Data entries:

(* ===== verification/Hexdump.v ===== *)
(** [lib/hexdump.c] and the hexadecimal helpers of [include/sys/types.h]: bytes to
    hexadecimal text and back. *)

From S2P Require Import Prelude Mem Ctype.
#[local] Open Scope Z_scope.
#[local] Open Scope cint_scope.

(** ** The code *)

Definition EINVAL : Z := 22.

(** ["0123456789abcdef"] and its upper-case form. *)
Definition hex_asc : list Z := [48; 49; 50; 51; 52; 53; 54; 55; 56; 57; 97; 98; 99; 100; 101; 102].
Definition hex_asc_upper : list Z := [48; 49; 50; 51; 52; 53; 54; 55; 56; 57; 65; 66; 67; 68; 69; 70].

Definition hex_asc_lo (x : Z) : Z := aget hex_asc (x &&& 0x0f).
Definition hex_asc_hi (x : Z) : Z := aget hex_asc ((x &&& 0xf0) >>> 4).
Definition hex_asc_upper_lo (x : Z) : Z := aget hex_asc_upper (x &&& 0x0f).
Definition hex_asc_upper_hi (x : Z) : Z := aget hex_asc_upper ((x &&& 0xf0) >>> 4).

(** They answer the memory and the next position. *)
Definition hex_byte_pack (m : bmem) (buf byte : Z) : bmem * Z :=
  (wr8 (wr8 m buf (hex_asc_hi byte)) (buf + 1) (hex_asc_lo byte), buf + 2).
Definition hex_byte_pack_upper (m : bmem) (buf byte : Z) : bmem * Z :=
  (wr8 (wr8 m buf (hex_asc_upper_hi byte)) (buf + 1) (hex_asc_upper_lo byte), buf + 2).

Definition hex_to_bin (ch : Z) : Z :=
  if (48 <=? ch) && (ch <=? 57) then ch - 48
  else
    let ch := __tolower ch in
    if (97 <=? ch) && (ch <=? 102) then ch - 97 + 10 else -1.

Fixpoint hex2bin_loop (count : nat) (m : bmem) (dst src : Z) : Z * bmem :=
  match count with
  | O => (0, m)
  | S count =>
      let hi := hex_to_bin (rd8 m src) in
      let lo := hex_to_bin (rd8 m (src + 1)) in
      if (hi <? 0) || (lo <? 0) then (- EINVAL, m)
      else hex2bin_loop count (wr8 m dst ((hi <<< 4) ||| lo)) (dst + 1) (src + 2)
  end.
Definition hex2bin (m : bmem) (dst src count : Z) : Z * bmem := hex2bin_loop (Z.to_nat count) m dst src.

Fixpoint bin2hex_loop (count : nat) (m : bmem) (dst src : Z) : bmem * Z :=
  match count with
  | O => (m, dst)
  | S count =>
      let '(m, dst) := hex_byte_pack m dst (rd8 m src) in
      bin2hex_loop count m dst (src + 1)
  end.
Definition bin2hex (m : bmem) (dst src count : Z) : bmem * Z := bin2hex_loop (Z.to_nat count) m dst src.

(** ** Digits *)

(** The digit [hex_to_bin] accepts, and its value. *)
Definition hex_digit (ch : Z) : option Z :=
  if (48 <=? ch) && (ch <=? 57) then Some (ch - 48)
  else if (65 <=? ch) && (ch <=? 70) then Some (ch - 55)
  else if (97 <=? ch) && (ch <=? 102) then Some (ch - 87)
  else None.

(** Two digits, as a byte. *)
Definition hex_pair (hi lo : Z) : option Z :=
  h ← hex_digit hi; l ← hex_digit lo; Some (16 * h + l).

Lemma hex_to_bin_digit ch : 0 ≤ ch < 256 → hex_to_bin ch = default (-1) (hex_digit ch).
Proof.
  intros Hch. apply Z.eqb_eq. revert ch Hch.
  assert (forallb (λ ch, hex_to_bin ch =? default (-1) (hex_digit ch)) (seqZ 0 256) = true) as H
    by (vm_compute; reflexivity).
  intros ch Hch. apply (forallb_seqZ _ _ _ ch H). lia.
Qed.

Lemma hex_digit_bound ch v : hex_digit ch = Some v → 0 ≤ v < 16.
Proof.
  unfold hex_digit.
  destruct (Z.leb_spec 48 ch), (Z.leb_spec ch 57), (Z.leb_spec 65 ch), (Z.leb_spec ch 70),
    (Z.leb_spec 97 ch), (Z.leb_spec ch 102); cbn; intros [= <-]; lia.
Qed.

Lemma isxdigit_digit ch : 0 ≤ ch < 128 → isxdigit ch = bool_decide (is_Some (hex_digit ch)).
Proof.
  intros Hch. apply eqb_true_iff. revert ch Hch.
  assert (forallb (λ ch, eqb (isxdigit ch) (bool_decide (is_Some (hex_digit ch)))) (seqZ 0 128) = true) as H
    by (vm_compute; reflexivity).
  intros ch Hch. apply (forallb_seqZ _ _ _ ch H). lia.
Qed.

(** Packing a byte and reading the digits back. *)
Lemma hex_pair_packed b : 0 ≤ b < 256 → hex_pair (hex_asc_hi b) (hex_asc_lo b) = Some b.
Proof.
  intros Hb. cut (bool_decide (hex_pair (hex_asc_hi b) (hex_asc_lo b) = Some b) = true).
  { apply bool_decide_eq_true. }
  assert (forallb (λ b, bool_decide (hex_pair (hex_asc_hi b) (hex_asc_lo b) = Some b)) (seqZ 0 256) = true) as H
    by (vm_compute; reflexivity).
  apply (forallb_seqZ _ _ _ b H). lia.
Qed.

Lemma hex_asc_byte b : 0 ≤ b < 256 → u8 (hex_asc_hi b) = hex_asc_hi b ∧ u8 (hex_asc_lo b) = hex_asc_lo b.
Proof.
  intros Hb. cut ((u8 (hex_asc_hi b) =? hex_asc_hi b) && (u8 (hex_asc_lo b) =? hex_asc_lo b) = true).
  { intros [?%Z.eqb_eq ?%Z.eqb_eq]%andb_prop. done. }
  assert (forallb (λ b, (u8 (hex_asc_hi b) =? hex_asc_hi b) && (u8 (hex_asc_lo b) =? hex_asc_lo b))
    (seqZ 0 256) = true) as H by (vm_compute; reflexivity).
  apply (forallb_seqZ _ _ _ b H). lia.
Qed.

(** ** Decoding *)

(** Pair [i] of the text at [src]. *)
Definition pair_at (m : bmem) (src i : Z) : option Z :=
  hex_pair (rd8 m (src + 2 * i)) (rd8 m (src + 2 * i + 1)).

Definition apart (a n b k : Z) : Prop := a + n ≤ b ∨ b + k ≤ a.

(** [k] pairs of the text are decoded at [dst], and nothing else is written. *)
Definition decoded (m m' : bmem) (dst src k : Z) : Prop :=
  (∀ i, 0 ≤ i < k → pair_at m src i = Some (rd8 m' (dst + i))) ∧
  ∀ a, a < dst ∨ dst + k ≤ a → rd8 m' a = rd8 m a.

Lemma hex_pair_none hi lo : 0 ≤ hi < 256 → 0 ≤ lo < 256 →
  ((hex_to_bin hi <? 0) || (hex_to_bin lo <? 0)) = bool_decide (hex_pair hi lo = None).
Proof.
  intros Hhi Hlo. rewrite !hex_to_bin_digit by done. unfold hex_pair.
  destruct (hex_digit hi) as [h|] eqn:Eh; [|done]. destruct (hex_digit lo) as [l|] eqn:El; cbn.
  - apply hex_digit_bound in Eh, El. destruct (Z.ltb_spec h 0), (Z.ltb_spec l 0); (done || lia).
  - apply hex_digit_bound in Eh. destruct (Z.ltb_spec h 0); (done || lia).
Qed.

Lemma hex_pair_value hi lo b : 0 ≤ hi < 256 → 0 ≤ lo < 256 → hex_pair hi lo = Some b →
  u8 ((hex_to_bin hi <<< 4) ||| hex_to_bin lo) = b.
Proof.
  intros Hhi Hlo Hp. rewrite !hex_to_bin_digit by done. unfold hex_pair in Hp.
  destruct (hex_digit hi) as [h|] eqn:Eh; [|done]. destruct (hex_digit lo) as [l|] eqn:El; [|done].
  injection Hp as <-. apply hex_digit_bound in Eh, El. unfold default, id.
  rewrite Z.shiftl_mul_pow2, (lor_low 4) by (lia || apply Z_mod_mult).
  rewrite wrap_small; lia.
Qed.

Lemma pair_at_shift m src i : pair_at m (src + 2) i = pair_at m src (i + 1).
Proof. unfold pair_at. do 2 f_equal; lia. Qed.

Lemma hex2bin_loop_ok n m dst src :
  apart dst (Z.of_nat n) src (2 * Z.of_nat n) →
  let '(r, m') := hex2bin_loop n m dst src in
  ∃ k, 0 ≤ k ≤ Z.of_nat n ∧ decoded m m' dst src k ∧
    ((r = 0 ∧ k = Z.of_nat n) ∨ (r = - EINVAL ∧ k < Z.of_nat n ∧ pair_at m src k = None)).
Proof.
  revert m dst src. induction n as [|n IH]; intros m dst src Hap; cbn [hex2bin_loop].
  { exists 0. split; [lia|]. split; [split; [lia|done]|]. by left. }
  rewrite hex_pair_none by apply rd8_bound. case_bool_decide as Hnone.
  { exists 0. split; [lia|]. split; [split; [lia|done]|]. right. split_and!; [done|lia|].
    unfold pair_at. by rewrite Z.mul_0_r, Z.add_0_r. }
  destruct (hex_pair (rd8 m src) (rd8 m (src + 1))) as [b|] eqn:Hb; [|done].
  apply hex_pair_value in Hb as Hv; [|apply rd8_bound..]. unfold apart in *.
  specialize (IH (wr8 m dst ((hex_to_bin (rd8 m src) <<< 4) ||| hex_to_bin (rd8 m (src + 1)))) (dst + 1) (src + 2)
    ltac:(lia)).
  destruct (hex2bin_loop _ _ _ _) as [r m']. destruct IH as (k & Hk & [Hd Ho] & Hr).
  assert (∀ i, 0 ≤ i ≤ Z.of_nat n →
    pair_at (wr8 m dst ((hex_to_bin (rd8 m src) <<< 4) ||| hex_to_bin (rd8 m (src + 1)))) (src + 2) i =
    pair_at m src (i + 1) ∨ i = Z.of_nat n) as Hpair.
  { intros i Hi. destruct (decide (i = Z.of_nat n)); [by right|left].
    rewrite pair_at_shift. unfold pair_at. by rewrite !rd8_wr8_ne by lia. }
  exists (k + 1). split; [lia|]. split; [split|].
  - intros i Hi. destruct (decide (i = 0)) as [->|].
    + rewrite Ho by lia. rewrite Z.add_0_r, rd8_wr8_eq, Hv. unfold pair_at. by rewrite Z.mul_0_r, Z.add_0_r.
    + specialize (Hd (i - 1) ltac:(lia)). destruct (Hpair (i - 1)) as [Hp|]; [lia| |lia].
      rewrite Hp in Hd. rewrite Z.sub_add in Hd. rewrite Hd. do 2 f_equal. lia.
  - intros a Ha. rewrite Ho by lia. apply rd8_wr8_ne. lia.
  - destruct Hr as [[-> ->]|(-> & Hlt & Hn)]; [left; lia|right]. split_and!; [done|lia|].
    destruct (Hpair k) as [Hp|]; [lia| |lia]. by rewrite <- Hp.
Qed.

(** C34: [hex2bin] decodes a text of pairs of hexadecimal digits, upper or lower case, and
    writes nothing else.  It fails exactly on a text with another character: the pairs
    before the first bad one are written then, and no more. *)
Theorem hex2bin_correct m dst src count :
  0 ≤ count → apart dst count src (2 * count) →
  let '(r, m') := hex2bin m dst src count in
  (r = 0 ∧ decoded m m' dst src count) ∨
  (r = - EINVAL ∧ ∃ k, 0 ≤ k < count ∧ pair_at m src k = None ∧ decoded m m' dst src k).
Proof.
  intros Hc Hap. unfold hex2bin. pose proof (hex2bin_loop_ok (Z.to_nat count) m dst src) as H.
  rewrite Z2Nat.id in H by done. specialize (H Hap).
  destruct (hex2bin_loop _ _ _ _) as [r m']. destruct H as (k & Hk & Hd & [[-> ->]|(-> & Hlt & Hn)]).
  - by left.
  - right. split; [done|]. exists k. split_and!; (done || lia).
Qed.

(** ** Encoding *)

Lemma bin2hex_loop_ok n m dst src :
  apart dst (2 * Z.of_nat n) src (Z.of_nat n) →
  let '(m', p) := bin2hex_loop n m dst src in
  p = dst + 2 * Z.of_nat n ∧
  (∀ i, 0 ≤ i < Z.of_nat n → pair_at m' dst i = Some (rd8 m (src + i))) ∧
  ∀ a, a < dst ∨ dst + 2 * Z.of_nat n ≤ a → rd8 m' a = rd8 m a.
Proof.
  revert m dst src. induction n as [|n IH]; intros m dst src Hap; cbn [bin2hex_loop].
  { split_and!; [lia|lia|done]. }
  unfold hex_byte_pack, apart in *. pose proof (rd8_bound m src) as Hb.
  specialize (IH (wr8 (wr8 m dst (hex_asc_hi (rd8 m src))) (dst + 1) (hex_asc_lo (rd8 m src))) (dst + 2) (src + 1)
    ltac:(lia)).
  destruct (bin2hex_loop _ _ _ _) as [m' p]. destruct IH as (-> & Hd & Ho).
  destruct (hex_asc_byte _ Hb) as [Hu1 Hu2]. split_and!; [lia| |].
  - intros i Hi. destruct (decide (i = 0)) as [->|].
    + unfold pair_at. rewrite Z.mul_0_r, !Z.add_0_r, !Ho by lia.
      rewrite rd8_wr8_eq, rd8_wr8_ne, rd8_wr8_eq, Hu1, Hu2 by lia. by apply hex_pair_packed.
    + specialize (Hd (i - 1) ltac:(lia)). rewrite pair_at_shift, Z.sub_add in Hd. rewrite Hd.
      rewrite !rd8_wr8_ne by lia. do 2 f_equal. lia.
  - intros a Ha. rewrite Ho by lia. by rewrite !rd8_wr8_ne by lia.
Qed.

(** What [bin2hex] writes, [hex2bin] reads back: it succeeds and yields the bytes. *)
Theorem hex_roundtrip m text src dst count :
  0 ≤ count → apart text (2 * count) src count → apart dst count text (2 * count) →
  let '(m1, end_) := bin2hex m text src count in
  let '(r, m2) := hex2bin m1 dst text count in
  end_ = text + 2 * count ∧ r = 0 ∧ ∀ i, 0 ≤ i < count → rd8 m2 (dst + i) = rd8 m (src + i).
Proof.
  intros Hc Hap1 Hap2. unfold bin2hex, hex2bin.
  pose proof (bin2hex_loop_ok (Z.to_nat count) m text src) as H1. rewrite Z2Nat.id in H1 by done.
  specialize (H1 Hap1). destruct (bin2hex_loop _ _ _ _) as [m1 e]. destruct H1 as (-> & Hd1 & _).
  pose proof (hex2bin_loop_ok (Z.to_nat count) m1 dst text) as H2. rewrite Z2Nat.id in H2 by done.
  specialize (H2 Hap2). destruct (hex2bin_loop _ _ _ _) as [r m2].
  destruct H2 as (k & Hk & [Hd2 _] & [[-> ->]|(-> & Hlt & Hn)]).
  - split_and!; [done..|]. intros i Hi. specialize (Hd1 i Hi). rewrite (Hd2 i Hi) in Hd1. by injection Hd1.
  - rewrite Hd1 in Hn by lia. done.
Qed.

Lemma hex2bin_correct_witness :
  hex2bin (mem_of 0 [70; 52; 51; 49]) 8 0 2 = (0, wr8 (wr8 (mem_of 0 [70; 52; 51; 49]) 8 0xf4) 9 0x31) ∧
  ∃ k, 0 ≤ k < 2 ∧ pair_at (mem_of 0 [70; 52; 51; 103]) 0 k = None.
Proof.
  split; [vm_compute; reflexivity|].
  pose proof (hex2bin_correct (mem_of 0 [70; 52; 51; 103]) 8 0 2 ltac:(lia) ltac:(right; lia)) as H.
  destruct (hex2bin _ _ _ _) as [r m'] eqn:E.
  destruct H as [[-> _]|(_ & k & Hk & Hn & _)]; [vm_compute in E; discriminate|]. by exists k.
Defined.

Lemma hex_roundtrip_witness :
  ∃ m2, ∀ i, 0 ≤ i < 2 → rd8 m2 (16 + i) = rd8 (mem_of 0 [0xf4; 0x31]) (0 + i).
Proof.
  pose proof (hex_roundtrip (mem_of 0 [0xf4; 0x31]) 8 0 16 2 ltac:(lia) ltac:(right; lia) ltac:(right; lia)) as H.
  destruct (bin2hex _ _ _ _) as [m1 e]. destruct (hex2bin _ _ _ _) as [r m2].
  exists m2. apply H.
Defined.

■ **PROBLEM**: Would you print, exactly as written, every line above from the one holding "Definition hex_pair (hi" through the one holding "intros [?%Z.eqb_eq ?%Z.eqb_eq]%andb_prop.", with both included and no other lines?

■ **EXERCISE SOLUTION**:
Definition hex_pair (hi lo : Z) : option Z :=
  h ← hex_digit hi; l ← hex_digit lo; Some (16 * h + l).

Lemma hex_to_bin_digit ch : 0 ≤ ch < 256 → hex_to_bin ch = default (-1) (hex_digit ch).
Proof.
  intros Hch. apply Z.eqb_eq. revert ch Hch.
  assert (forallb (λ ch, hex_to_bin ch =? default (-1) (hex_digit ch)) (seqZ 0 256) = true) as H
    by (vm_compute; reflexivity).
  intros ch Hch. apply (forallb_seqZ _ _ _ ch H). lia.
Qed.

Lemma hex_digit_bound ch v : hex_digit ch = Some v → 0 ≤ v < 16.
Proof.
  unfold hex_digit.
  destruct (Z.leb_spec 48 ch), (Z.leb_spec ch 57), (Z.leb_spec 65 ch), (Z.leb_spec ch 70),
    (Z.leb_spec 97 ch), (Z.leb_spec ch 102); cbn; intros [= <-]; lia.
Qed.

Lemma isxdigit_digit ch : 0 ≤ ch < 128 → isxdigit ch = bool_decide (is_Some (hex_digit ch)).
Proof.
  intros Hch. apply eqb_true_iff. revert ch Hch.
  assert (forallb (λ ch, eqb (isxdigit ch) (bool_decide (is_Some (hex_digit ch)))) (seqZ 0 128) = true) as H
    by (vm_compute; reflexivity).
  intros ch Hch. apply (forallb_seqZ _ _ _ ch H). lia.
Qed.

(** Packing a byte and reading the digits back. *)
Lemma hex_pair_packed b : 0 ≤ b < 256 → hex_pair (hex_asc_hi b) (hex_asc_lo b) = Some b.
Proof.
  intros Hb. cut (bool_decide (hex_pair (hex_asc_hi b) (hex_asc_lo b) = Some b) = true).
  { apply bool_decide_eq_true. }
  assert (forallb (λ b, bool_decide (hex_pair (hex_asc_hi b) (hex_asc_lo b) = Some b)) (seqZ 0 256) = true) as H
    by (vm_compute; reflexivity).
  apply (forallb_seqZ _ _ _ b H). lia.
Qed.

Lemma hex_asc_byte b : 0 ≤ b < 256 → u8 (hex_asc_hi b) = hex_asc_hi b ∧ u8 (hex_asc_lo b) = hex_asc_lo b.
Proof.
  intros Hb. cut ((u8 (hex_asc_hi b) =? hex_asc_hi b) && (u8 (hex_asc_lo b) =? hex_asc_lo b) = true).
  { intros [?%Z.eqb_eq ?%Z.eqb_eq]%andb_prop. done. }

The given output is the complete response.